Fujita Kenji, Masnoon Nashwa, Mach John, O'Donnell Lisa Kouladjian, Hilmer Sarah N
Departments of Clinical Pharmacology and Aged Care, Kolling Institute, Faculty of Medicine and Health, The University of Sydney and the Northern Sydney Local Health District, Sydney, NSW, Australia.
Camb Prism Precis Med. 2023 Mar 10;1:e22. doi: 10.1017/pcm.2023.10. eCollection 2023.
Precision medicine is an approach to maximise the effectiveness of disease treatment and prevention and minimise harm from medications by considering relevant demographic, clinical, genomic and environmental factors in making treatment decisions. Precision medicine is complex, even for decisions about single drugs for single diseases, as it requires expert consideration of multiple measurable factors that affect pharmacokinetics and pharmacodynamics, and many patient-specific variables. Given the increasing number of patients with multiple conditions and medications, there is a need to apply lessons learned from precision medicine in monotherapy and single disease management to optimise polypharmacy. However, precision medicine for optimisation of polypharmacy is particularly challenging because of the vast number of interacting factors that influence drug use and response. In this narrative review, we aim to provide and apply the latest research findings to achieve precision medicine in the context of polypharmacy. Specifically, this review aims to (1) summarise challenges in achieving precision medicine specific to polypharmacy; (2) synthesise the current approaches to precision medicine in polypharmacy; (3) provide a summary of the literature in the field of prediction of unknown drug-drug interactions (DDI) and (4) propose a novel approach to provide precision medicine for patients with polypharmacy. For our proposed model to be implemented in routine clinical practice, a comprehensive intervention bundle needs to be integrated into the electronic medical record using bioinformatic approaches on a wide range of data to predict the effects of polypharmacy regimens on an individual. In addition, clinicians need to be trained to interpret the results of data from sources including pharmacogenomic testing, DDI prediction and physiological-pharmacokinetic-pharmacodynamic modelling to inform their medication reviews. Future studies are needed to evaluate the efficacy of this model and to test generalisability so that it can be implemented at scale, aiming to improve outcomes in people with polypharmacy.
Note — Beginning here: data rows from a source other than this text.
Lemma exit_eval : ∃ pp s1, p_pproc x = Some pp ∧ notified (p_wait pp) s0 s1 ∧ sched_wf s1 ∧ frame s0 s1 ∧
  kthread_exit r s = sched_switch (set_procs (pmap (exit_tree jp p (p_children x) r)) s1).
Proof.
  pose proof Hcu as [Hcur Hth Hwc Hst Hkp Hcp Hx Hr]. pose proof (sy_shape _ _ _ _ Hsys) as Hsh.
  destruct (sh_roots _ Hsh) as [_ (ix & Hix & Hi1 & _) (jx & Hjx & Hj1 & Hj2 & _) Hin Hpar].
  destruct (Hpar p x Hx Hip) as [pp Hpp]. exists pp.
  assert (∃ s1, notified (p_wait pp) s0 s1 ∧ sched_wf s1 ∧ frame s0 s1 ∧
    proc_cleanup r s0 = Ret () (set_procs (pmap (exit_tree jp p (p_children x) r)) s1)) as
    (s1 & Hno & Hs1 & Hfr & Hcl).
  { pose proof exit_sched as Hs0. pose proof (lookup_insert_eq (threads s) t the) as Ht0.
    destruct (tr_parent _ (sh_tree _ Hsh) p x pp) as (_ & y & Hy & _); [done..|].
    destruct (decide (p = jp)) as [Hpj|Hne].
    - rewrite (Hinit Hpj). subst p. simplify_eq. eapply (init_cleanup_eval r s0 _ _ t the); eauto.
    - destruct (exit_init_running Hne) as (i & Hi & Hir). apply (proc_cleanup_eval r s0 p x pp jp i); [done|apply Hsh|].
      split; try done; [|by apply exit_not_child|by exists t, the].
      assert (p_pid x ≠ 0) as Hp0.
      { intros H0'. apply Hip. apply (tb_pids s (sh_table _ Hsh) p ip x ix); [done..|]. by rewrite H0', Hi1, pid_idle_0. }
      pose proof (tb_range s (sh_table _ Hsh) p x Hx). lia. }
  exists s1. split_and!; try done. unfold kthread_exit, cur_thread, thread_at. msimpl.
  rewrite Hcur. cbn [obind]. rewrite Hth. cbn [obind]. rewrite bool_decide_eq_true_2 by done. cbn [obind].
  destruct (qlink_linked s t) eqn:Hlk.
  { apply qlink_linked_spec in Hlk as (q & Hq).
    by destruct (wchan_none_absent s t th q (wf_queues _ (sy_sched _ _ _ _ Hsys)) Hth Hwc). }
  cbn [negb obind]. rewrite bool_decide_eq_true_2 by congruence. cbn [obind].
  unfold upd_thread. cbn beta. rewrite Hth. cbn [obind]. simpl. rewrite lookup_insert_eq. cbn [obind].
  unfold proc_thread_exited. msimpl.
  assert (set_threads (insert t the) (set_threads (insert t (with_retval r th)) s) = s0) as E.
  { unfold s0, set_threads. simpl. by rewrite insert_insert_eq. }
  unfold the in E at 1. rewrite E, Hcl. done.
Qed.

Context (pp : pptr) (s1 : kst) (Hpp : p_pproc x = Some pp) (Hno : notified (p_wait pp) s0 s1).
Context (Hs1 : sched_wf s1) (Hfr : frame s0 s1).

Let s2 := set_procs (pmap (exit_tree jp p (p_children x) r)) s1.

(** The threads of the other processes are left alone; the one that waits
    for the process that exits is woken. *)
Lemma exit_thread u uh :
  u ≠ t → threads s !! u = Some uh →
  ∃ uh', threads (park t s2) !! u = Some uh' ∧ undisturbed uh uh' ∧
    (kt_wchan uh = Some (p_wait pp) → runnable uh').
Proof.
  intros Hu Huh. pose proof (wf_queues _ exit_sched) as Hwf.
  assert (threads s0 !! u = Some uh) as Huh0 by (simpl; by rewrite lookup_insert_ne).
  unfold park. simpl. rewrite lookup_alter_ne by done.
  destruct Hno as [[Hq ->]|(thr & thh & Hl & Hthr & ->)].
  - exists uh. split_and!; [done|apply undisturbed_refl|]. intros Hw.
    apply (wf_chan s0 Hwf u uh) in Hw; [|done]. rewrite Hq in Hw. by apply elem_of_nil in Hw.
  - assert (kt_wchan thh = Some (p_wait pp)) as Hw.
    { apply (wf_chan s0 Hwf thr thh); [done|]. by apply last_Some_elem_of. }
    destruct (decide (u = thr)) as [->|Hne].
    + exists (woken thh). rewrite lookup_move. simplify_eq. split_and!; try done.
      split_and!; try done. right. by split; [eexists|].
    + exists uh. rewrite lookup_move_ne by done. split_and!; [done|apply undisturbed_refl|]. intros Hw'.
      assert (thr ≠ t) as Hthrt.
      { intros ->. revert Hthr. simpl. rewrite lookup_insert_eq. intros [= <-].
        pose proof (cu_wchan _ _ _ _ _ Hcu) as Hw0. simpl in Hw. congruence. }
      simpl in Hthr. rewrite lookup_insert_ne in Hthr by done.
      pose proof (p_wait_owner m t s pc u uh pp Hsys Huh Hw') as K1.
      pose proof (p_wait_owner m t s pc thr thh pp Hsys Hthr Hw) as K2.
      pose proof (sy_shape _ _ _ _ Hsys) as Hsh.
      destruct (sh_thread _ Hsh u uh Huh) as (q1 & y1 & L1 & M1 & N1).
      destruct (sh_thread _ Hsh thr thh Hthr) as (q2 & y2 & L2 & M2 & N2). congruence.
Qed.

Lemma exit_self : threads (park t s2) !! t = Some (parked the).
Proof.
  unfold park. simpl. rewrite lookup_alter_eq.
  rewrite (notified_thread _ _ _ t the Hno); [done|apply lookup_insert_eq|].
  eapply (wchan_none_absent s0 t the); [apply exit_sched|apply lookup_insert_eq|].
  apply (cu_wchan _ _ _ _ _ Hcu).
Qed.

Lemma exit_dom u : is_Some (threads (park t s2) !! u) → is_Some (threads s !! u).
Proof.
  pose proof (cu_thread _ _ _ _ _ Hcu) as Hth. destruct (decide (u = t)) as [->|Hne]; [by eauto|].
  unfold park. simpl. rewrite lookup_alter_ne by done.
  destruct Hno as [[_ ->]|(thr & thh & _ & Hthr & ->)]; simpl; [by rewrite lookup_insert_ne|].
  rewrite lookup_insert_is_Some'. simpl in Hthr. rewrite lookup_insert_ne by done. intros [->|?]; [|done].
  rewrite lookup_insert_ne in Hthr by done. eauto.
Qed.

Lemma exit_lookup q z : procs (park t s2) !! q = Some z ↔
  ∃ y, procs s !! q = Some y ∧ z = exit_tree jp p (p_children x) r q y.
Proof. simpl. rewrite (fr_procs _ _ Hfr), lookup_pmap, fmap_Some. done. Qed.

Lemma exit_tree_threads q z : p_threads (exit_tree jp p (p_children x) r q z) = p_threads z.
Proof. unfold exit_tree, adopt. by repeat case_decide. Qed.

Lemma exit_tree_pagedir q z : p_pagedir (exit_tree jp p (p_children x) r q z) = p_pagedir z.
Proof. unfold exit_tree, adopt. by repeat case_decide. Qed.

Lemma exit_tree_other : tree_wf (pmap (exit_tree jp p (p_children x) r) (procs s)).
Proof.
  pose proof (sy_shape _ _ _ _ Hsys) as Hsh. pose proof Hcu as [_ _ _ _ _ _ Hx Hr].
  pose proof exit_not_child as [Hnj _]. destruct (decide (p = jp)) as [Hpj|Hne].
  2: { destruct (exit_init_running Hne) as (i & Hi & Hir). by eapply exit_tree_wf; eauto; apply Hsh. }
  rewrite (Hinit Hpj) in *. subst p. pose proof (sh_tree _ Hsh) as T.
  assert (∀ q y d, procs s !! d = Some y → p_pproc y = Some q → q ≠ jp) as Hnone.
  { intros q y d Hy Hq ->. destruct (tr_parent _ T d y jp) as (_ & w & Hw & _ & Hin); [done..|].
    simplify_eq. rewrite (Hinit eq_refl) in Hin. by apply elem_of_nil in Hin. }
  assert (∀ q y, p_children (exit_tree jp jp [] r q y) = p_children y) as Ech.
  { intros q y. rewrite exit_tree_children. case_decide; by rewrite app_nil_r. }
  assert (∀ q y, p_pproc (exit_tree jp jp [] r q y) = p_pproc y) as Epp.
  { intros q y. rewrite exit_tree_pproc by done. by rewrite decide_False by apply not_elem_of_nil. }
  split.
  - intros d z q (y & Hy & ->)%pmap_Some. rewrite Epp. intros Hq.
    destruct (tr_parent _ T d y q) as (Hd & w & Hw & Hwr & Hin); [done..|]. split; [done|].
    exists (exit_tree jp jp [] r q w). rewrite lookup_pmap, Hw, Ech, exit_tree_running. eauto 10.
  - intros q z d (y & Hy & ->)%pmap_Some. rewrite Ech, exit_tree_running. intros [Hqj Hyr] Hd.
    destruct (tr_child _ T q y d) as (w & Hw & Hwp); [done..|]. rewrite lookup_pmap, Hw.
    eexists. split; [done|]. by rewrite Epp.
  - intros q z (y & Hy & ->)%pmap_Some. rewrite Ech, exit_tree_running. intros [_ Hyr]. by eapply (tr_nodup _ T).
Qed.

Lemma exit_roots : roots (park t s2).
Proof.
  pose proof (sy_shape _ _ _ _ Hsys) as Hsh. pose proof Hcu as [_ _ _ _ _ _ Hx Hr].
  pose proof exit_not_child as [Hnj Hni].
  destruct (sh_roots _ Hsh) as
    [(l & Hl) (ix & Hix & Hi1 & Hi2 & Hi3 & Hi4) (jx & Hjx & Hj1 & Hj2 & Hj3) Hin Hpar].
  assert (ip ≠ jp) as Hij by (intros E; rewrite E in Hix; congruence).
  assert (proc_list (park t s2) = proc_list s) as Epl by apply Hfr.
  split; rewrite ?Epl.
  - by exists l.
  - exists (exit_tree jp p (p_children x) r ip ix).
    rewrite exit_tree_pid, exit_tree_running, exit_tree_pproc, exit_tree_children by done.
    rewrite !decide_False by done. rewrite app_nil_r. split_and!; auto. apply exit_lookup. eauto.
  - exists (exit_tree jp p (p_children x) r jp jx). rewrite exit_tree_pid, exit_tree_pproc, decide_False by done.
    split_and!; auto; [apply exit_lookup; eauto|]. unfold exit_tree. case_decide as Hpj.
    + intros _. eapply init_alone; eauto. rewrite Hpj in Hjx. simplify_eq. auto.
    + rewrite adopt_state. apply Hj3.
  - simpl. rewrite (fr_initproc _ _ Hfr). done.
  - intros q z (y & Hy & ->)%exit_lookup Hq. rewrite exit_tree_pproc by done. case_decide; [by eexists|eauto].
Qed.

Lemma exit_shape : shape (park t s2).
Proof.
  pose proof (sy_shape _ _ _ _ Hsys) as Hsh. pose proof Hsh as [A T R D E F]. pose proof Hcu as [_ Hth _ _ Hkp _ Hx Hr].
  pose proof exit_not_child as [Hnj Hni].
  assert (proc_list (park t s2) = proc_list s) as Epl by apply Hfr.
  split; [|simpl; rewrite (fr_procs _ _ Hfr); apply exit_tree_other|apply exit_roots| | |].
  - eapply (table_wf_pmap _ s); [done|simpl; by rewrite (fr_procs _ _ Hfr)|intros; apply exit_tree_pid|done|apply Hfr].
  - intros d z q (y & Hy & ->)%exit_lookup. rewrite Epl, exit_tree_pproc by done. case_decide as Hd; [|by apply D].
    intros [= <-]. destruct (rt_list _ R) as [l Hl]. rewrite Hl.
    assert (d ∈ proc_list s) as Hin by (apply (tb_list s A); eauto). rewrite Hl in Hin.
    apply before_second. set_solver.
  - intros q z (y & Hy & ->)%exit_lookup. rewrite exit_tree_threads, exit_tree_pagedir.
    destruct (E q y Hy) as (Hd & u & uh & Hu & Huh & Hk & Hks). split; [done|]. exists u.
    destruct (decide (u = t)) as [->|Hne].
    + exists (parked the). rewrite exit_self. simplify_eq. split_and!; done.
    + destruct (exit_thread u uh Hne Huh) as (uh' & Huh' & (_ & Eks & Ek & _) & _). exists uh'.
      rewrite Eks, Ek. split_and!; done.
  - intros u uh' Hu'. destruct (decide (u = t)) as [->|Hne].
    + rewrite exit_self in Hu'. simplify_eq. destruct (F t th Hth) as (q & y & Hk & Hy & Ht).
      exists q, (exit_tree jp p (p_children x) r q y). rewrite exit_tree_threads. split_and!; [done| |done].
      apply exit_lookup. eauto.
    + destruct (exit_dom u) as [uh Huh]; [by eexists|].
      destruct (exit_thread u uh Hne Huh) as (uh2 & Huh2 & (_ & _ & Ek & _) & _). simplify_eq.
      destruct (F u uh Huh) as (q & y & Hk & Hy & Ht). rewrite Ek.
      exists q, (exit_tree jp p (p_children x) r q y). rewrite exit_tree_threads. split_and!; [done| |done].
      apply exit_lookup. eauto.
Qed.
精准医学是一种通过在制定治疗决策时考虑相关的人口统计学、临床、基因组和环境因素,来最大化疾病治疗和预防效果并最小化药物伤害的方法。精准医学很复杂,即使是针对单一疾病的单一药物决策也是如此,因为它需要专家考虑影响药代动力学和药效动力学的多个可测量因素以及许多患者特异性变量。鉴于患有多种疾病并使用多种药物的患者数量不断增加,有必要将从精准医学在单药治疗和单一疾病管理中获得的经验教训应用于优化多药治疗。然而,由于影响药物使用和反应的相互作用因素众多,优化多药治疗的精准医学尤其具有挑战性。在这篇叙述性综述中,我们旨在提供并应用最新研究结果,以在多药治疗的背景下实现精准医学。具体而言,本综述旨在:(1)总结多药治疗中实现精准医学所特有的挑战;(2)综合多药治疗中精准医学的当前方法;(3)提供未知药物 - 药物相互作用(DDI)预测领域的文献综述;(4)提出一种为多药治疗患者提供精准医学的新方法。为了使我们提出的模型能够在常规临床实践中实施,需要使用生物信息学方法将一个综合干预包整合到电子病历中,利用广泛的数据来预测多药治疗方案对个体的影响。此外,临床医生需要接受培训,以解释来自包括药物基因组学检测、DDI预测和生理 - 药代动力学 - 药效动力学建模等来源的数据结果,为他们的用药评估提供依据。需要未来的研究来评估该模型的疗效并测试其普遍性,以便能够大规模实施,旨在改善多药治疗患者的治疗效果。